You folks ever use MicrobeWiki?

Posted by: RBH | August 14, 2008 4:17 PM

2

http://microbiowiki.wetpaint.com/
is another microbial wiki.

But it is pretty specific to one undergraduate level class on
microbiology.

Posted by: BTF | August 14, 2008 5:59 PM

3

Dang paywalls!

The article sounds quite relevant - is there a way I can get to it without going through a paywall?

Posted by: Epicanis | August 14, 2008 6:08 PM

4

I believe Tara said you could email her for a copy. If that doesn't work, drop me an email and I'll forward it to you.

Posted by: TomJoe | August 15, 2008 3:26 PM

5

"microbiologists be your own media"

Isn't that dangerous; culturing bacteria on your own body?

Posted by: eddie | August 17, 2008 11:53 AM

6

Ediie, we're already doing that 24/7/365...

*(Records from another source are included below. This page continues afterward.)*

(* ===== verification/WorkerThreads.v ===== *)
(** * components/WorkerThreadList.jsx: the threads of a worker by group

    A snapshot of the threads is sorted into groups by the names of the threads;
    the group "All Threads" is the very array of the server's answer. *)

From S2P Require Import Prelude JsString JsRegex.

Record StackLine := { className : string; method : string; file : option string; line : string }.

#[export] Instance stackLine_eq_dec : EqDecision StackLine.
Proof. solve_decision. Defined.

Record Thread := {
  name : string;
  state : string;
  thread_id : Z;
  lockOwnerId : option string;
  stackTrace : list StackLine
}.

#[export] Instance thread_eq_dec : EqDecision Thread.
Proof. solve_decision. Defined.

Definition ALL_THREADS := "All Threads".
Definition QUERY_THREADS := "Running Queries".
Definition ALL_THREAD_STATE := "ALL".
Definition THREAD_STATES : list string :=
  [ALL_THREAD_STATE; "RUNNABLE"; "BLOCKED"; "WAITING"; "TIMED_WAITING"; "NEW"; "TERMINATED"].

Definition digits : regex := Star (Class is_digit).

(** /([0-9])*_([0-9])*_([0-9])*_.*?\.([0-9])*\.([0-9])*-([0-9])*-([0-9])*/ *)
Definition QUERY_THREAD_REGEX : regex :=
  fold_right Seq Empty
    [digits; Char "_"; digits; Char "_"; digits; Char "_"; Star Dot; Char "."; digits; Char "."; digits;
     Char "-"; digits; Char "-"; digits].

(** /(.*?)-[0-9]+/ from one start: the shortest text before a dash and a digit. *)
Fixpoint groupFrom (s : string) : option string :=
  match s with
  | EmptyString => None
  | String c r =>
      if Ascii.eqb c "-" && match r with String d _ => is_digit d | EmptyString => false end then Some ""
      else if is_newline c then None
      else match groupFrom r with Some g => Some (String c g) | None => None end
  end.

(** exec: the first start that matches. *)
Fixpoint execGroup (s : string) : option string :=
  match groupFrom s with
  | Some g => Some g
  | None => match s with EmptyString => None | String _ r => execGroup r end
  end.

Definition threadGroup (thread : Thread) : string := default (name thread) (execGroup (name thread)).

(** The properties every object inherits: [result[group]] is then not an array. *)
Definition inherited : list string :=
  ["constructor"; "__defineGetter__"; "__defineSetter__"; "hasOwnProperty"; "__lookupGetter__";
   "__lookupSetter__"; "isPrototypeOf"; "propertyIsEnumerable"; "toString"; "valueOf"; "__proto__";
   "toLocaleString"].

Notation groups := (gmap string (list Thread)).

(** [result[QUERY_THREADS].push(thread)]: nothing has created that array, unless
    a group of threads has its name. *)
Definition pushQueryThread (thread : Thread) (result : groups) : Prelude.result groups :=
  if test QUERY_THREAD_REGEX (name thread) then
    match result !! QUERY_THREADS with
    | Some ts => Ok (<[QUERY_THREADS := (ts ++ [thread])%list]> result)
    | None => Throw TypeError
    end
  else Ok result.

(** The loop over [rest], what is left of the array [threads]; a thread of a
    group "All Threads" is appended to the array itself, so that the loop may
    not end: [None] when the fuel is used up. *)
Fixpoint processLoop (fuel : nat) (rest threads : list Thread) (result : groups) :
    option (Prelude.result (list Thread * groups)) :=
  match rest with
  | [] => Some (Ok (threads, result))
  | thread :: rest =>
      match fuel with
      | O => None
      | S fuel =>
          match pushQueryThread thread result with
          | Throw e => Some (Throw e)
          | Ok result =>
              let group := threadGroup thread in
              if streq group ALL_THREADS then
                processLoop fuel (rest ++ [thread]) (threads ++ [thread]) result
              else
                match result !! group with
                | Some ts => processLoop fuel rest threads (<[group := (ts ++ [thread])%list]> result)
                | None =>
                    if bool_decide (group ∈ inherited) then Some (Throw TypeError)
                    else processLoop fuel rest threads (<[group := [thread]]> result)
                end
          end
      end
  end.

(** The groups as an object: "All Threads" and the others. *)
Definition processThreads (fuel : nat) (threads : list Thread) : option (Prelude.result groups) :=
  match processLoop fuel threads threads ∅ with
  | Some (Ok (threads, result)) => Some (Ok (<[ALL_THREADS := threads]> result))
  | Some (Throw e) => Some (Throw e)
  | None => None
  end.

(** ** The page *)

Record ThreadPage := {
  threads : option groups;
  initialized : bool;
  selectedGroup : string;
  selectedThreadState : string
}.

Definition initialPage : ThreadPage :=
  {| threads := None; initialized := false; selectedGroup := ALL_THREADS;
     selectedThreadState := ALL_THREAD_STATE |}.

(** The answer to captureSnapshot: when processThreads throws, setState is not
    reached. *)
Definition onThreads (processed : Prelude.result groups) (s : ThreadPage) : ThreadPage :=
  match processed with
  | Ok result =>
      {| threads := Some result; initialized := true; selectedGroup := selectedGroup s;
         selectedThreadState := selectedThreadState s |}
  | Throw _ => s
  end.

Definition onFailure (s : ThreadPage) : ThreadPage :=
  {| threads := threads s; initialized := true; selectedGroup := selectedGroup s;
     selectedThreadState := selectedThreadState s |}.

Definition handleGroupClick (group : string) (s : ThreadPage) : ThreadPage :=
  {| threads := threads s; initialized := initialized s; selectedGroup := group;
     selectedThreadState := selectedThreadState s |}.

Definition handleThreadStateClick (state : string) (s : ThreadPage) : ThreadPage :=
  {| threads := threads s; initialized := initialized s; selectedGroup := selectedGroup s;
     selectedThreadState := state |}.

Definition handleNewSnapshotClick (s : ThreadPage) : ThreadPage :=
  {| threads := threads s; initialized := false; selectedGroup := selectedGroup s;
     selectedThreadState := selectedThreadState s |}.

(** A group the snapshot does not have throws. *)
Definition filterThreads (group state_ : string) (s : ThreadPage) : Prelude.result (list Thread) :=
  result ← member (threads s) id;
  ts ← member (result !! group) id;
  Ok (List.filter (fun t => streq (state t) state_ || streq state_ ALL_THREAD_STATE) ts).

Inductive View :=
  | Button                              (* no snapshot yet *)
  | Message (text : string)
  | Listing (threads : list Thread).

Definition view (s : ThreadPage) : Prelude.result View :=
  match threads s with
  | None => Ok (if initialized s then Message "Thread snapshot could not be loaded" else Button)
  | Some _ =>
      filtered ← filterThreads (selectedGroup s) (selectedThreadState s) s;
      Ok (match filtered with
          | [] =>
              if streq (selectedThreadState s) ALL_THREAD_STATE then
                Message ("No threads in group '" ++ selectedGroup s ++ "'")
              else if streq (selectedGroup s) ALL_THREADS then
                Message ("No threads with state " ++ selectedThreadState s)
              else
                Message ("No threads in group '" ++ selectedGroup s ++ "' with state " ++ selectedThreadState s)
          | _ => Listing filtered
          end)
  end.

(** ** Facts *)

#[local] Arguments streq : simpl never.
#[local] Arguments test : simpl never.

Definition of_group (g : string) (ts : list Thread) : list Thread :=
  List.filter (fun t => streq (threadGroup t) g) ts.

(** A thread the loop can place. *)
Definition ordinary (t : Thread) : Prop :=
  test QUERY_THREAD_REGEX (name t) = false /\ threadGroup t <> ALL_THREADS /\ threadGroup t ∉ inherited.

(** [result] has the threads [ts] by group. *)
Definition grouped (ts : list Thread) (result : groups) : Prop :=
  forall g, result !! g = match of_group g ts with [] => None | l => Some l end.

Lemma of_group_app g ts ts' : of_group g (ts ++ ts') = (of_group g ts ++ of_group g ts')%list.
Proof. apply List.filter_app. Qed.

Lemma grouped_insert ts result t :
  grouped ts result ->
  grouped (ts ++ [t]) (<[threadGroup t := (default [] (result !! threadGroup t) ++ [t])%list]> result).
Proof.
  intros Hg g. rw of_group_app. cbn. destruct (streq_spec (threadGroup t) g) as [<-|Hne].
  - rw lookup_insert_eq Hg. by destruct (of_group (threadGroup t) ts).
  - rw lookup_insert_ne // app_nil_r. apply Hg.
Qed.

Lemma processLoop_ordinary fuel rest all done_ result :
  (length rest <= fuel)%nat -> Forall ordinary rest -> grouped done_ result ->
  exists result', processLoop fuel rest all result = Some (Ok (all, result')) /\
                  grouped (done_ ++ rest) result'.
Proof.
  revert fuel done_ result. induction rest as [|t rest IH]; intros fuel done_ result Hf Ho Hg.
  - exists result. rw app_nil_r. by destruct fuel.
  - apply Forall_cons in Ho as [(Hq & Ha & Hi) Ho]. destruct fuel as [|fuel]; [cbn in Hf; lia|]. cbn in Hf.
    cbn [processLoop]. unfold pushQueryThread. rw Hq. destruct (streq_spec (threadGroup t) ALL_THREADS); [done|].
    pose proof (grouped_insert done_ result t Hg) as Hins.
    destruct (IH fuel (done_ ++ [t])%list _ ltac:(lia) Ho Hins) as (result' & Hr & Hg').
    exists result'. rw -app_assoc in Hg'. split; [|exact Hg']. rw -Hr.
    destruct (result !! threadGroup t); [done|]. by rw bool_decide_eq_false_2.
Qed.

(** The loop over threads that can be placed, and what comes next. *)
Lemma processLoop_app fuel pre rest all done_ result :
  Forall ordinary pre -> grouped done_ result ->
  exists result', grouped (done_ ++ pre) result' /\
    processLoop (length pre + fuel) (pre ++ rest) all result = processLoop fuel rest all result'.
Proof.
  revert done_ result. induction pre as [|t pre IH]; intros done_ result Ho Hg.
  - exists result. by rw app_nil_r.
  - apply Forall_cons in Ho as [(Hq & Ha & Hi) Ho].
    pose proof (grouped_insert done_ result t Hg) as Hins.
    destruct (IH (done_ ++ [t])%list _ Ho Hins) as (result' & Hg' & Hr).
    exists result'. rw -app_assoc in Hg'. split; [exact Hg'|].
    cbn [length app Nat.add processLoop]. unfold pushQueryThread. rw Hq.
    destruct (streq_spec (threadGroup t) ALL_THREADS); [done|]. rw -Hr.
    destruct (result !! threadGroup t); [done|]. by rw bool_decide_eq_false_2.
Qed.

Lemma grouped_nil : grouped [] ∅.
Proof. intros g. apply lookup_empty. Qed.

(** The thread snapshot of a worker that runs a query cannot be shown:
    processThreads throws at the first thread of a query, because it appends to a
    list nobody has created.  On a worker without such threads every thread is in
    the group its name gives and in "All Threads", in the order of the snapshot,
    and no group is empty. *)
Theorem processThreads_groups :
  (forall threads fuel,
     Forall ordinary threads -> (length threads <= fuel)%nat ->
     exists result, processThreads fuel threads = Some (Ok result) /\
       result !! ALL_THREADS = Some threads /\
       forall g, g <> ALL_THREADS ->
         result !! g = match of_group g threads with [] => None | ts => Some ts end) /\
  (forall pre t post fuel s,
     Forall ordinary pre -> of_group QUERY_THREADS pre = [] ->
     test QUERY_THREAD_REGEX (name t) = true ->
     processThreads (length pre + S fuel) (pre ++ t :: post) = Some (Throw TypeError) /\
     onThreads (Throw TypeError) s = s).
Proof.
  split.
  - intros threads fuel Ho Hf. unfold processThreads.
    destruct (processLoop_ordinary fuel threads threads [] ∅ Hf Ho grouped_nil) as (result & -> & Hg).
    eexists. split; [reflexivity|split]; [by rw lookup_insert_eq|].
    intros g Hne. by rw lookup_insert_ne.
  - intros pre t post fuel s Ho Hq Ht. split; [|done]. unfold processThreads.
    destruct (processLoop_app (S fuel) pre (t :: post) (pre ++ t :: post) [] ∅ Ho grouped_nil)
      as (result & Hg & ->).
    cbn [processLoop]. unfold pushQueryThread. by rw Ht (Hg QUERY_THREADS) Hq.
Qed.

(** A thread of a query, and one of a pool. *)
Example query_thread :
  test QUERY_THREAD_REGEX "20210101_120000_00001_abcde.1.0-3-77" = true /\
  test QUERY_THREAD_REGEX "http-worker-25" = false /\
  threadGroup {| name := "http-worker-25"; state := "WAITING"; thread_id := 1; lockOwnerId := None; stackTrace := [] |} = "http-worker".
Proof. by repeat split; vm_compute. Qed.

Posted by: BioinfoTools | August 17, 2008 8:29 PM

7

Not everything is a joke. I admit much about life is purposeless but the objectives for sharing information are reasonable. There should not be a premium on knowledge. I know when I started out on the InterNUT, that was the charm of this wonderful media and then it changed and greed invaded the system. I agree with the author. Keep it accessible and keep it free. Information must remain free. Pay as you go is economics. Knowledge is science.

Hank Roth
http://inyourface.info/

Posted by: Hank Roth | August 22, 2008 5:58 AM

8

Thanks Tara for mentioning this. Talk about ironic - an article about sharing knowledge freely behind a pay per view firewall. LOL.